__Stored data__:
================
(** What is allowed succeeds, and keeps the invariant, unless it closes a socket
    that is busy. *)
Lemma agree_query s a : agree s a ->
  agree (mk (timerActive_ s) (channels_ s) ({[nextQuery s]} ∪ queries s) (nextQuery s + 1) (timers s)) (mk_ares (sockets a) ({[nextQuery s]} ∪ outstanding a)).
Proof. intros [C1 C2]. split; cbn; [done|by rewrite C2]. Qed.

Lemma resolver_step_fails s a tr e a' : inv s a tr -> allowed s a e a' -> busy_close e = true -> step s e = Err AssertFailed.
Proof.
  intros [A T _ _ _ _ _] Al B. destruct Al as [l cs tv a' E|fd others cs a' Hfd E|others cs tv a' Ht E Htv]; cbn in B |- *.
  - unfold resolve. by rewrite (run_callbacks_fails _ cs _ _ a' (agree_query s a A)).
  - unfold onRead. by rewrite (run_callbacks_fails _ cs s a a').
  - assert (Ea : timerActive_ s = true) by (rewrite T in Ht; by destruct (timerActive_ s)).
    unfold onTimer. rewrite assert_true by done. by rewrite (run_callbacks_fails _ cs _ a a').
Qed.

Lemma resolver_step_ok s a tr e a' : inv s a tr -> allowed s a e a' -> busy_close e = false -> exists s' acts, step s e = Ok (s', acts) /\ inv s' a' (tr ++ acts).
Proof.
  intros [A T Wt Q N D An] Al B. destruct Al as [l cs tv a' E|fd others cs a' Hfd E|others cs tv a' Ht E Htv]; cbn in B.
  - set (s1 := mk (timerActive_ s) (channels_ s) ({[nextQuery s]} ∪ queries s) (nextQuery s + 1) (timers s)).
    set (a1 := mk_ares (sockets a) ({[nextQuery s]} ∪ outstanding a)) in E.
    pose proof (agree_query s a A : agree s1 a1) as A1.
    destruct (run_callbacks_ok l cs s1 a1 a' A1 E B) as (s2 & acts & R & A2 & T2 & M2 & N2 & S2 & D2 & Q2).
    assert (An1 : forall q, q ∈ answered tr <-> 0 <= q < nextQuery s2 /\ q ∉ outstanding a1).
    { intros q. rewrite An, N2. cbn. rewrite not_elem_of_union, not_elem_of_singleton.
      split; [intros [? ?]|intros [? [? ?]]]; split_and!; try done; lia. }
    assert (Q1 : forall q, q ∈ outstanding a1 -> 0 <= q < nextQuery s2).
    { intros q. rewrite N2. cbn. rewrite elem_of_union, elem_of_singleton. intros [->|Hq%Q]; lia. }
    cbn [step]. unfold resolve. fold s1. rewrite R. cbn [mbind res_bind]. rewrite T2. change (timerActive_ s1) with (timerActive_ s).
    destruct (timerActive_ s) eqn:Ea; cbn [mbind res_bind]; eexists _, _; (split; [done|]).
    + destruct (inv_trace a1 a' tr s2 acts) as [D3 An3]; try done. split; try done; try (cbn in *; lia); try congruence.
      * rewrite M2, T2. exact T.
      * intros q Hq. apply Q1. set_solver.
    + destruct (inv_trace a1 a' tr (set_timer s2) (acts ++ [RunAfter (getSeconds tv)])) as [D3 An3]; try done.
      1,2: rewrite answered_app; cbn; by rewrite app_nil_r.
      split; try done; cbn; [by rewrite M2; cbn; rewrite T|intros q Hq; apply Q1; set_solver|rewrite N2; cbn; lia].
  - destruct (run_callbacks_ok _ cs s a a' A E B) as (s2 & acts & R & A2 & T2 & M2 & N2 & S2 & D2 & Q2).
    cbn [step]. unfold onRead. exists s2, acts. split; [done|]. rewrite <- N2 in Q, An, N.
    destruct (inv_trace a a' tr s2 acts) as [D3 An3]; try done. split; try done.
    + by rewrite M2, T2.
    + rewrite T2. intros Ho. apply Wt. set_solver.
    + intros q Hq. apply Q. set_solver.
  - assert (Ea : timerActive_ s = true) by (rewrite T in Ht; by destruct (timerActive_ s)). rewrite Ea in T.
    set (s1 := mk (timerActive_ s) (channels_ s) (queries s) (nextQuery s) (Nat.pred (timers s))).
    destruct (run_callbacks_ok (mk_loop others None) cs s1 a a' A E B) as (s2 & acts & R & A2 & T2 & M2 & N2 & S2 & D2 & Q2).
    cbn [step]. unfold onTimer. fold s1. rewrite assert_true by done. rewrite R. cbn [mbind res_bind].
    change (nextQuery s1) with (nextQuery s) in N2. rewrite <- N2 in Q, An, N. assert (M0 : timers s2 = 0%nat) by (rewrite M2; cbn; by rewrite T).
    destruct (getSeconds tv <? 0) eqn:Et; zbool; eexists _, _; (split; [done|]).
    + assert (tv = None) as -> by (destruct tv as [[sec usec]|]; [cbn in *; lia|done]).
      destruct (inv_trace a a' tr s2 acts) as [D3 An3]; try done. split; try done; cbn.
      intros q Hq. apply Q. set_solver.
    + destruct (inv_trace a a' tr (set_timer s2) (acts ++ [RunAfter (getSeconds tv)])) as [D3 An3]; try done.
      1,2: rewrite answered_app; cbn; by rewrite app_nil_r.
      split; try done; cbn; [by rewrite M0|intros q Hq; apply Q; set_solver].
Qed.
================
Could you restate word for word the lines above, from the one that contains "intros [A T Wt" through the one that contains "destruct (run_callbacks_ok (mk_loop", and no others?

__Answer to the problem__:
  intros [A T Wt Q N D An] Al B. destruct Al as [l cs tv a' E|fd others cs a' Hfd E|others cs tv a' Ht E Htv]; cbn in B.
  - set (s1 := mk (timerActive_ s) (channels_ s) ({[nextQuery s]} ∪ queries s) (nextQuery s + 1) (timers s)).
    set (a1 := mk_ares (sockets a) ({[nextQuery s]} ∪ outstanding a)) in E.
    pose proof (agree_query s a A : agree s1 a1) as A1.
    destruct (run_callbacks_ok l cs s1 a1 a' A1 E B) as (s2 & acts & R & A2 & T2 & M2 & N2 & S2 & D2 & Q2).
    assert (An1 : forall q, q ∈ answered tr <-> 0 <= q < nextQuery s2 /\ q ∉ outstanding a1).
    { intros q. rewrite An, N2. cbn. rewrite not_elem_of_union, not_elem_of_singleton.
      split; [intros [? ?]|intros [? [? ?]]]; split_and!; try done; lia. }
    assert (Q1 : forall q, q ∈ outstanding a1 -> 0 <= q < nextQuery s2).
    { intros q. rewrite N2. cbn. rewrite elem_of_union, elem_of_singleton. intros [->|Hq%Q]; lia. }
    cbn [step]. unfold resolve. fold s1. rewrite R. cbn [mbind res_bind]. rewrite T2. change (timerActive_ s1) with (timerActive_ s).
    destruct (timerActive_ s) eqn:Ea; cbn [mbind res_bind]; eexists _, _; (split; [done|]).
    + destruct (inv_trace a1 a' tr s2 acts) as [D3 An3]; try done. split; try done; try (cbn in *; lia); try congruence.
      * rewrite M2, T2. exact T.
      * intros q Hq. apply Q1. set_solver.
    + destruct (inv_trace a1 a' tr (set_timer s2) (acts ++ [RunAfter (getSeconds tv)])) as [D3 An3]; try done.
      1,2: rewrite answered_app; cbn; by rewrite app_nil_r.
      split; try done; cbn; [by rewrite M2; cbn; rewrite T|intros q Hq; apply Q1; set_solver|rewrite N2; cbn; lia].
  - destruct (run_callbacks_ok _ cs s a a' A E B) as (s2 & acts & R & A2 & T2 & M2 & N2 & S2 & D2 & Q2).
    cbn [step]. unfold onRead. exists s2, acts. split; [done|]. rewrite <- N2 in Q, An, N.
    destruct (inv_trace a a' tr s2 acts) as [D3 An3]; try done. split; try done.
    + by rewrite M2, T2.
    + rewrite T2. intros Ho. apply Wt. set_solver.
    + intros q Hq. apply Q. set_solver.
  - assert (Ea : timerActive_ s = true) by (rewrite T in Ht; by destruct (timerActive_ s)). rewrite Ea in T.
    set (s1 := mk (timerActive_ s) (channels_ s) (queries s) (nextQuery s) (Nat.pred (timers s))).
    destruct (run_callbacks_ok (mk_loop others None) cs s1 a a' A E B) as (s2 & acts & R & A2 & T2 & M2 & N2 & S2 & D2 & Q2).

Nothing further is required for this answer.